Thursday, October 22, 2009

Zingarellas

Speaking of... A most enchanting old film, with what seems to be a very realistic portrayal of gypsies and an amazing love story (very close to the one of Carmen's)

Take a look at this film,based on a 1892 story by Maxim Gorki: "Gypsies Are Found Near Heaven" (Табор уходит в небо)

here is a clip:
http://www.youtube.com/watch?v=e7diUVv1qEU

Tuesday, October 20, 2009

fate and fortune

I find that my friends divide into two groups: the mystics and the not. I always had a tendency to believe the world of spirits, cards, stars, and magic. I am not a full hundred percent into it, as I really have to keep at least one foot and most of my head on the very much realistic and materialistic ground, but I do believe in the power of guided thoughts, prayers, wishes, destiny and fate.
At any rate, I was traveling to Paris to be with close girlfriends of mine, both I think have strong witchery talents, and we 3 ended up at a fourth one's apartment, where we were all given some "reading" and some advice.

I like listening to advice, because like anybody else's, mine is not a perfect life, and the things I so much want to achieve, sometimes have more chance if I stop at my tracks and slightly change the direction. Sometimes we are so stuck on one way of doing things, and we might miss what is just around us. So- advice it was.

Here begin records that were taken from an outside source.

Lemma pop_head_run et w macs lse rest :
  pkt w = macs ++ to_be 2 ETH_P_MPLS_UC ++ lse ++ rest → length macs = 12%nat → length lse = 4%nat →
  ∃ w', pop_head et w = (w', Ok tt) ∧ pkt w' = macs ++ to_be 2 et ++ rest ∧
    sent w' = sent w ∧ xmeta w' = xmeta w.
Proof.
  intros Hp Hm Hl. unfold pop_head.
  rewrite (bind_ok (slide_eth_run 4 et w macs (to_be 2 ETH_P_MPLS_UC) lse rest Hp Hm
    (to_be_length _ _) ltac:(lia) ltac:(lia))).
  match goal with |- context [stat_inc ?i ?W] => destruct (stat_inc_run i W) as [st E] end.
  eexists. by rewrite E.
Qed.

(** What [mpls_step] reads first. *)
Lemma mpls_step_reads (k : Z → Z → Z → Z → Prog (option Z)) macs l s t rest w : length macs = 12%nat → u8 t → 0 ≤ s < 2 → is_label l →
  pkt w = macs ++ to_be 2 ETH_P_MPLS_UC ++ lse_bytes l s t ++ rest →
  (ethertype ← xdp_be 2 ETH_TYPE_OFF;
   if negb (ethertype =? ETH_P_MPLS_UC) then mret (Some XDP_PASS) else
   lse ← xdp_be 4 MPLS_LSE_OFF;
   let '(label, tc, s, ttl) := mpls_lse_unpack lse in k label tc s ttl) w = k l 0 s t w.
Proof.
  intros Hm Ht Hs Hl Hp. xread Hp. rewrite of_to_be by done. tests.
  assert (length (lse_bytes l s t) = 4%nat) as Hll by apply to_be_length. xread Hp.
  rewrite lse_bytes_unpack by done. unfold is_label, in_range in Hl. by rewrite Z.mod_small by lia.
Qed.
(* ===== verification/L3Props.v ===== *)
(** * IPv4 forwarding: the properties

    The last leg of both forwarding paths; which packets the XDP-only path
    takes, and that it sends them where, and as, the TC path does. *)

From S2P Require Import Prelude.
From S2P Require Import Contract.
From S2P Require Import Common.
From S2P Require Import Dir24.
From S2P Require Import Bpf.
From S2P Require Import Frames.
From S2P Require Import KernelRef.
From S2P Require Import Maps.
From S2P Require Import L2.
From S2P Require Import Policy.
From S2P Require Import PolicyProps.
From S2P Require Import Nat.
From S2P Require Import NatProps.
From S2P Require Import Encap.
From S2P Require Import L3.
From S2P Require Import Xdp.
From S2P Require Import FrameRun.
From S2P Require Import TunnelProps.
From S2P Require Import MplsProps.

(** ** One hop *)

(** [p'] is the IPv4 packet [p] after a hop: TTL one less, checksum moved
    accordingly (in memory order, one less in the TTL byte is one more in the
    checksum), nothing else. *)
Definition one_hop (p p' : bytes) : Prop := ∃ a t pr c c' rest,
  p = a ++ [t; pr] ++ c ++ rest ∧ p' = a ++ [t - 1; pr] ++ c' ++ rest ∧
  length a = 8%nat ∧ length c = 2%nat ∧ length c' = 2%nat ∧ Forall is_byte c' ∧
  (of_le c' - (of_le c + 1)) mod 65535 = 0.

But getting back to do my show (where I am playing a gypsy who reads her own cards, and foresees her own fate), I was quite distracted.
What is one show compare to the rest of my life? ... I tried very hard to concentrate and be in *that* moment, give my whole self to the role, to the music, to the audience... But I simply couldn't get away from a much larger cloud which I was trying to blow away by singing loud.

At the end of that evening (my manager found me in my dressing room very upset with my self yelling out loud: "fuuuuck!"), I learnt that one of the most significant persons in the entire business, was in fact there, to watch me.

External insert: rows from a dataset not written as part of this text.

(** C28: the two IPv4 engines route alike.  From an empty global table, the
    same sequence of route additions, deletions and bulk loads programmed
    into the LPM trie and, after [set_fib4_mode_dir24], into the DIR-24-8
    arrays, with no addition refused by either, leaves two data planes whose
    [fib4_lookup] gives the same route for every destination: the longest
    match of the routes programmed (its fields cut to the widths of the
    packed word by the arrays). *)
Theorem fib4_engines_agree `{MapSysLaws} `{KernelLaws} os s :
  dp_dir24 (now s) = None → view m_FIB4 (now s) = ∅ → @dpc (dp_l3 (now s)) DPC_FIB4_DIR24 = false →
  @TBLS (dp_l3 (now s)) = new_tables DIR24_TBL8_GROUPS → Forall proper_op os →
  let lpm := run_routes os s in
  let dir := run_routes os (set_fib4_mode_dir24 s).1 in
  adds_ok os lpm.1 → adds_ok os dir.1 →
  let dl := now lpm.2 in let dd := now dir.2 in
  ∀ dst w, length dst = 4%nat → Forall is_byte dst →
    ∃ o, (@fib4_lookup _ (dp_fib dl) (dp_l3 dl) 0 dst w).2 = Ok o ∧
         longest_match (foldl spec_op ∅ os) (of_be dst) o ∧
         (@fib4_lookup _ (dp_fib dd) (dp_l3 dd) 0 dst w).2 = Ok (dp_view o).
Proof.
  intros Hd Hv Hm Ht Hwf lpm dir Hl Hr dl dd dst w Hlen Hb. apply engines_answer; [| |done|done].
  - apply (run_routes_ind lpm_state); [|split; [done|done|rewrite Hv; apply holds_empty]|done|done].
    intros o s0 tbl Hs [Ho _]. by apply lpm_step.
  - apply (run_routes_ind dir_state); [intros; by apply dir_step| |done|done].
    split; [done|]. exists (new_engine DIR24_TBL8_GROUPS). split; [done|].
    split; [|done]. change (coherent DIR24_TBL8_GROUPS (new_engine DIR24_TBL8_GROUPS) (@TBLS (dp_l3 (now s)))).
    rewrite Ht. by apply coherent_new.
Qed.

(** A /20, a /25 and a host route in one block, a replacement, a withdrawal, a
    withdrawal of nothing, and a batch. *)
Definition ex_routes : list Op :=
  [OpAdd 0x0a000000 20 (mkFibEntry 1 0); OpAdd 0x0a000180 25 (mkFibEntry 2 FIB_F_ECMP);
   OpAdd 0x0a000181 32 (mkFibEntry 3 0); OpAdd 0x0a000181 32 (mkFibEntry 4 0);
   OpDel 0x0a000180 25; OpDel 0x0b000000 8;
   OpBulk [(0xc0a80000, 22, mkFibEntry 5 0); (0xc0a80101, 32, mkFibEntry 6 0)]].

Definition ex_fib_start : Run := mkRun (set_tbls (new_tables DIR24_TBL8_GROUPS) empty_dp) [].

Lemma ex_routes_proper : Forall proper_op ex_routes.
Proof. repeat constructor; cbn; unfold in_range; (lia || by intros ? [= <-] || done). Qed.

Lemma adds_ok_but_deletions os bs :
  forallb (λ p, p.2 || match p.1 with OpDel _ _ => true | _ => false end) (zip os bs) = true →
  length os = length bs → adds_ok os bs.
Proof.
  revert bs. induction os as [|o os IH]; intros [|b bs]; cbn; try done; [constructor|].
  intros [Hb Hf]%andb_true_iff [= Hl]. constructor; [|by apply IH].
  apply orb_true_iff in Hb as [->|Hb]; [by left|]. right. destruct o; try done. eauto.
Qed.

Lemma fib4_engines_agree_witness :
  let lpm := @run_routes ref_sys ex_routes ex_fib_start in
  let dir := @run_routes ref_sys ex_routes (set_fib4_mode_dir24 ex_fib_start).1 in
  lpm.1 = [true; true; true; true; true; false; true] ∧ dir.1 = [true; true; true; true; true; true; true] ∧
  let dl := now lpm.2 in let dd := now dir.2 in
  ∀ dst w, length dst = 4%nat → Forall is_byte dst →
    ∃ o, (@fib4_lookup ref_kernel (dp_fib dl) (dp_l3 dl) 0 dst w).2 = Ok o ∧
         longest_match (foldl spec_op ∅ ex_routes) (of_be dst) o ∧
         (@fib4_lookup ref_kernel (dp_fib dd) (dp_l3 dd) 0 dst w).2 = Ok (dp_view o).
Proof.
  cbn zeta.
  assert ((@run_routes ref_sys ex_routes ex_fib_start).1 = [true; true; true; true; true; false; true]) as El
    by (vm_compute; reflexivity).
  assert ((@run_routes ref_sys ex_routes (set_fib4_mode_dir24 ex_fib_start).1).1
    = [true; true; true; true; true; true; true]) as Er by (vm_compute; reflexivity).
  split; [exact El|]. split; [exact Er|].
  apply (@fib4_engines_agree ref_sys ref_sys_laws ref_kernel _ ex_routes ex_fib_start).
  - reflexivity.
  - reflexivity.
  - reflexivity.
  - reflexivity.
  - exact ex_routes_proper.
  - apply adds_ok_but_deletions; [rewrite El; reflexivity|rewrite El; reflexivity].
  - apply adds_ok_but_deletions; [rewrite Er; reflexivity|rewrite Er; reflexivity].
Defined.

Was it by chance? Did my spiritual trip bring some sort of misfortune on purpose? or was it in fact a great fortune and I still do not know its outcome?
Did I only feel like I was not being the best I could, but in fact I was impressive to others? Or was I fortunate enough to have a well-experienced judge there, who can anyway forgive and overlook a temporary weakness and still believe in me? Things take time my friends. I will probably only find out the answer to these questions in many good years from now.
At the moment, though, I am trying to recover from the place where too much spirit and too much material together just makes me want to leave the knowing to someone else.